* [TO DO] Could you say how many lines below contain the word "else"? Give the number with no other text.

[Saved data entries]
********************
(** A COMMIT of a pending update; a COMMIT of one already committed; a
    ROLLBACK. *)
Lemma srv_commit m l r :
  up n = m :: l -> r_op m = TABLESERVER_OP_COMMIT -> oP (r_tid m) = Some r ->
  ninv c (MkNode (cl n) (cjournal n) (cqueue n) l (down n))
    (upd oP (r_tid m) None) oD (upd qm (r_tid m) [QC c]) cm.
Proof.
  intros Hu Hop HP. set (t := r_tid m) in *.
  assert (Hups : ups (up n) t = UC :: ups l t) by (rewrite Hu, ups_cons, Hop; subst t; by rewrite Z.eqb_refl).
  pose proof (n_phase _ _ _ _ _ _ H t) as Ht. rewrite HP, Hups in Ht.
  assert (HD : oD t = Some r /\ rdy n = true) by (by inversion Ht; subst; destruct (rdy n)).
  destruct HD as [HD Hrd]. rewrite HD, Hrd in Ht.
  apply local_server; try done.
  - intros x. unfold upd. destruct (Z.eqb_spec x t) as [->|Hne].
    + rewrite HD, Hrd. phase_inv Ht. match goal with E : _ :: _ = [_] |- _ => injection E as -> end.
      match goal with E : _ \/ _ |- _ => destruct E as [->|[_ ?]]; [|done] end. by constructor.
    + rewrite (ups_tail m l x Hu) by (by intros <-). apply H.
  - intros x r'. unfold lives, upd. destruct (Z.eqb_spec x t) as [->|]; [|done]. intros [?|?]; [done|by right].
  - intros x r' _. unfold lives, upd. destruct (Z.eqb_spec x t) as [->|]; [|done]. rewrite HP, HD. intros [?|?]; by right.
  - by rewrite Hu, preps_cons, Hop.
  - by eapply good_tail.
  - apply H.
  - intros _. pose proof (n_down _ _ _ _ _ _ H) as Hd. by rewrite Hrd in Hd.
  - intros x Hx. destruct (n_ack _ _ _ _ _ _ H x Hx) as [? Hn]. split; [done|].
    rewrite (ups_tail m l x Hu); [done|]. intros <-. fold t in Hn. congruence.
  - intros x Hx Hp. destruct (decide (x = t)) as [->|Hne].
    + inversion Ht; congruence.
    + rewrite (ups_tail m l x Hu) by (by intros <-). by apply H.
Qed.

Lemma ups_head m l u : up n = m :: l ->
  (r_op m = TABLESERVER_OP_COMMIT /\ u = UC) \/ (r_op m = TABLESERVER_OP_ROLLBACK /\ u = UR) ->
  ups (up n) (r_tid m) = u :: ups l (r_tid m) /\ preps l = preps (up n).
Proof.
  intros -> Hop. rewrite ups_cons, preps_cons, Z.eqb_refl.
  by destruct Hop as [[-> ->]|[-> ->]].
Qed.

(** A lost answer: the update is committed, and the COMMIT answered again. *)
Lemma srv_recommit m l bl r :
  up n = m :: l -> r_op m = TABLESERVER_OP_COMMIT -> oP (r_tid m) = None ->
  ninv c (MkNode (cl n) (cjournal n) (cqueue n) l
            (down n ++ [MkReq TABLE_SNAP TABLESERVER_OP_ACK r (r_tid m) bl])) oP oD qm cm.
Proof.
  intros Hu Hop HP. destruct (ups_head m l UC Hu) as [Hups Hpr]; [by left|]. set (t := r_tid m) in *.
  pose proof (n_phase _ _ _ _ _ _ H t) as Ht. rewrite HP, Hups in Ht.
  assert (Hf : cm t = true /\ rdy n = true /\ ups l t = []).
  { inversion Ht; subst; naive_solver. }
  destruct Hf as (Hc & Hrd & Hul). set (a := MkReq _ _ _ _ _).
  assert (Hags : forall x, ags (down n ++ [a]) x = ags (down n) x)
    by (intros x; unfold ags; rewrite tid_msgs_app, tid_msgs_cons; simpl; by rewrite app_nil_r).
  assert (Hacks : forall x, x <> t -> acks (down n ++ [a]) x = acks (down n) x).
  { intros x Hx. unfold acks. rewrite tid_msgs_app, tid_msgs_cons. simpl.
    rewrite (proj2 (Z.eqb_neq t x)) by done. by rewrite app_nil_r. }
  apply local_server; try done.
  - intros x. rewrite Hags. destruct (decide (x = t)) as [->|Hne].
    + rewrite HP, Hul, Hrd in *. phase_inv Ht. constructor. by left.
    + rewrite (ups_tail m l x Hu) by (by intros <-). apply H.
  - by eapply good_tail.
  - apply Forall_app. split; [apply H|]. apply Forall_singleton. constructor.
  - intros _. pose proof (n_down _ _ _ _ _ _ H) as Hd. rewrite Hrd in Hd.
    apply Forall_app. split; [done|]. by apply Forall_singleton.
  - congruence.
  - intros x. destruct (decide (x = t)) as [->|Hne]; [done|]. rewrite Hacks by done.
    rewrite (ups_tail m l x Hu) by (by intros <-). apply H.
  - intros x Hx Hp Hr. destruct (decide (x = t)) as [->|Hne].
    + right. unfold acks. rewrite tid_msgs_app, tid_msgs_cons. simpl. rewrite Z.eqb_refl.
      by destruct (tid_msgs _ _ _).
    + rewrite Hacks by done. rewrite (ups_tail m l x Hu) by (by intros <-). by apply H.
Qed.

Lemma srv_rollback m l r :
  up n = m :: l -> r_op m = TABLESERVER_OP_ROLLBACK -> oP (r_tid m) = Some r ->
  ninv c (MkNode (cl n) (cjournal n) (cqueue n) l (down n))
    (upd oP (r_tid m) None) oD (upd qm (r_tid m) [QR]) cm.
Proof.
  intros Hu Hop HP. destruct (ups_head m l UR Hu) as [Hups Hpr]; [by right|]. set (t := r_tid m) in *.
  pose proof (n_phase _ _ _ _ _ _ H t) as Ht. rewrite HP, Hups in Ht.
  assert (HD : oD t = Some r /\ cm t = false /\ pc n t = false) by (by inversion Ht; subst; destruct (rdy n)).
  destruct HD as (HD & Hc & Hp).
  apply local_server; try done.
  - intros x. unfold upd. destruct (Z.eqb_spec x t) as [->|Hne].
    + rewrite HD, Hc, Hp in *. phase_inv Ht. by constructor.
    + rewrite (ups_tail m l x Hu) by (by intros <-). apply H.
  - intros x r'. unfold lives, upd. destruct (Z.eqb_spec x t) as [->|]; [|done]. intros [?|?]; [done|by right].
  - intros x r' _. unfold lives, upd. destruct (Z.eqb_spec x t) as [->|]; [|done].
    rewrite HP, HD. intros [?|?]; by right.
  - by eapply good_tail.
  - apply H.
  - intros Hr. pose proof (n_down _ _ _ _ _ _ H) as Hd. by rewrite Hr in Hd.
  - intros x Hx. destruct (n_ack _ _ _ _ _ _ H x Hx) as [? Hn]. split; [done|].
    rewrite (ups_tail m l x Hu); [done|]. intros <-. fold t in Hn. congruence.
  - intros x Hx Hpx. destruct (decide (x = t)) as [->|Hne]; [congruence|].
    rewrite (ups_tail m l x Hu) by (by intros <-). by apply H.
Qed.

(** The server's entries reach the disk. *)
Lemma flush_prepare t r bl :
  qm t = [QP r c] ->
  ninv c (MkNode (cl n) (cjournal n) (cqueue n) (up n)
            (down n ++ [MkReq TABLE_SNAP TABLESERVER_OP_AGREE r t bl]))
    oP (upd oD t (Some r)) (upd qm t []) cm.
Proof.
  intros Hq. pose proof (n_phase _ _ _ _ _ _ H t) as Ht. rewrite Hq in Ht.
  assert (Hf : rdy n = true /\ oP t = Some r) by (by inversion Ht; subst). destruct Hf as [Hrd HP].
  set (a := MkReq _ _ _ _ _).
  assert (Hags : forall x, ags (down n ++ [a]) x = ags (down n) x ++ if t =? x then [r] else []).
  { intros x. unfold ags. rewrite tid_msgs_app, tid_msgs_cons. simpl. by destruct (t =? x). }
  assert (Hacks : forall x, acks (down n ++ [a]) x = acks (down n) x).
  { intros x. unfold acks. rewrite tid_msgs_app, tid_msgs_cons. simpl. by rewrite app_nil_r. }
  apply local_server; try done.
  - intros x. rewrite Hags. unfold upd. rewrite (Z.eqb_sym t x). destruct (Z.eqb_spec x t) as [->|Hne].
    + rewrite HP, Hrd in *. phase_inv Ht. by constructor.
    + rewrite app_nil_r. apply H.
  - intros x r'. unfold lives, upd. destruct (Z.eqb_spec x t) as [->|]; [|done].
    rewrite HP. intros [?|?]; by left.
  - intros x r' _. unfold lives, upd. destruct (Z.eqb_spec x t) as [->|]; [|done].
    rewrite HP. intros [?|Hd]; [by left|]. rewrite HP, Hrd in Ht. rewrite Hd in Ht. inversion Ht.
  - apply H.
  - apply Forall_app. split; [apply H|]. apply Forall_singleton. constructor.
  - intros _. pose proof (n_down _ _ _ _ _ _ H) as Hd. rewrite Hrd in Hd.
    apply Forall_app. split; [done|]. by apply Forall_singleton.
  - congruence.
  - intros x. rewrite Hacks. apply H.
  - intros x. rewrite Hacks. apply H.
Qed.

Lemma flush_commit t bl r0 :
  qm t = [QC c] ->
  ninv c (MkNode (cl n) (cjournal n) (cqueue n) (up n)
            (down n ++ [MkReq TABLE_SNAP TABLESERVER_OP_ACK r0 t bl]))
    oP (upd oD t None) (upd qm t []) (upd cm t true).
Proof.
  intros Hq. pose proof (n_phase _ _ _ _ _ _ H t) as Ht. rewrite Hq in Ht.
  assert (Hf : rdy n = true /\ oP t = None /\ ups (up n) t = [] /\
            exists r, oD t = Some r /\ pp n r = false) by (inversion Ht; subst; naive_solver).
  destruct Hf as (Hrd & HP & Hu & r & HD & Hpr).
  set (a := MkReq _ _ _ _ _).
  assert (Hags : forall x, ags (down n ++ [a]) x = ags (down n) x)
    by (intros x; unfold ags; rewrite tid_msgs_app, tid_msgs_cons; simpl; by rewrite app_nil_r).
  assert (Hacks : forall x, acks (down n ++ [a]) x = acks (down n) x ++ if t =? x then [r0] else []).
  { intros x. unfold acks. rewrite tid_msgs_app, tid_msgs_cons. simpl. by destruct (t =? x). }
  apply local_server; try done.
  - intros x. rewrite Hags. unfold upd. destruct (Z.eqb_spec x t) as [->|Hne]; [|apply H].
    rewrite HP, HD, Hrd, Hu in *. phase_inv Ht. constructor. by left.
  - intros x r'. unfold lives, upd. destruct (Z.eqb_spec x t) as [->|]; [|done]. intros [?|?]; [by left|done].
  - intros x r' Hp'. unfold lives, upd. destruct (Z.eqb_spec x t) as [->|]; [|done].
    intros [?|?]; [by left|]. congruence.
  - apply H.
  - apply Forall_app. split; [apply H|]. apply Forall_singleton. constructor.
  - intros _. pose proof (n_down _ _ _ _ _ _ H) as Hd. rewrite Hrd in Hd.
    apply Forall_app. split; [done|]. by apply Forall_singleton.
  - congruence.
  - intros x. rewrite Hacks. unfold upd. rewrite (Z.eqb_sym t x).
    destruct (Z.eqb_spec x t) as [->|Hne]; [done|]. rewrite app_nil_r. apply H.
  - intros x. unfold upd. by destruct (x =? t).
  - intros x. rewrite Hacks. unfold upd. rewrite (Z.eqb_sym t x).
    destruct (Z.eqb_spec x t) as [->|Hne]; [right; by destruct (acks _ _)|]. rewrite app_nil_r. apply H.
Qed.

Lemma flush_rollback t :
  qm t = [QR] -> ninv c n oP (upd oD t None) (upd qm t []) cm.
Proof.
  intros Hq. pose proof (n_phase _ _ _ _ _ _ H t) as Ht. rewrite Hq in Ht.
  assert (Hf : oP t = None /\ exists r, oD t = Some r /\ pp n r = false) by (inversion Ht; subst; naive_solver).
  destruct Hf as (HP & r & HD & Hpr).
  replace n with (MkNode (cl n) (cjournal n) (cqueue n) (up n) (down n)) by (by destruct n).
  apply local_server; try done; try apply H.
  - intros x. unfold upd. destruct (Z.eqb_spec x t) as [->|Hne]; [|apply H].
    rewrite HP, HD in *. phase_inv Ht. constructor.
  - intros x r'. unfold lives, upd. destruct (Z.eqb_spec x t) as [->|]; [|done]. intros [?|?]; [by left|done].
  - intros x r' Hp'. unfold lives, upd. destruct (Z.eqb_spec x t) as [->|]; [|done].
    intros [?|?]; [by left|]. congruence.
  - intros Hr. pose proof (n_down _ _ _ _ _ _ H) as Hd. by rewrite Hr in Hd.
Qed.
********************
* [YOUR SOLUTION] 2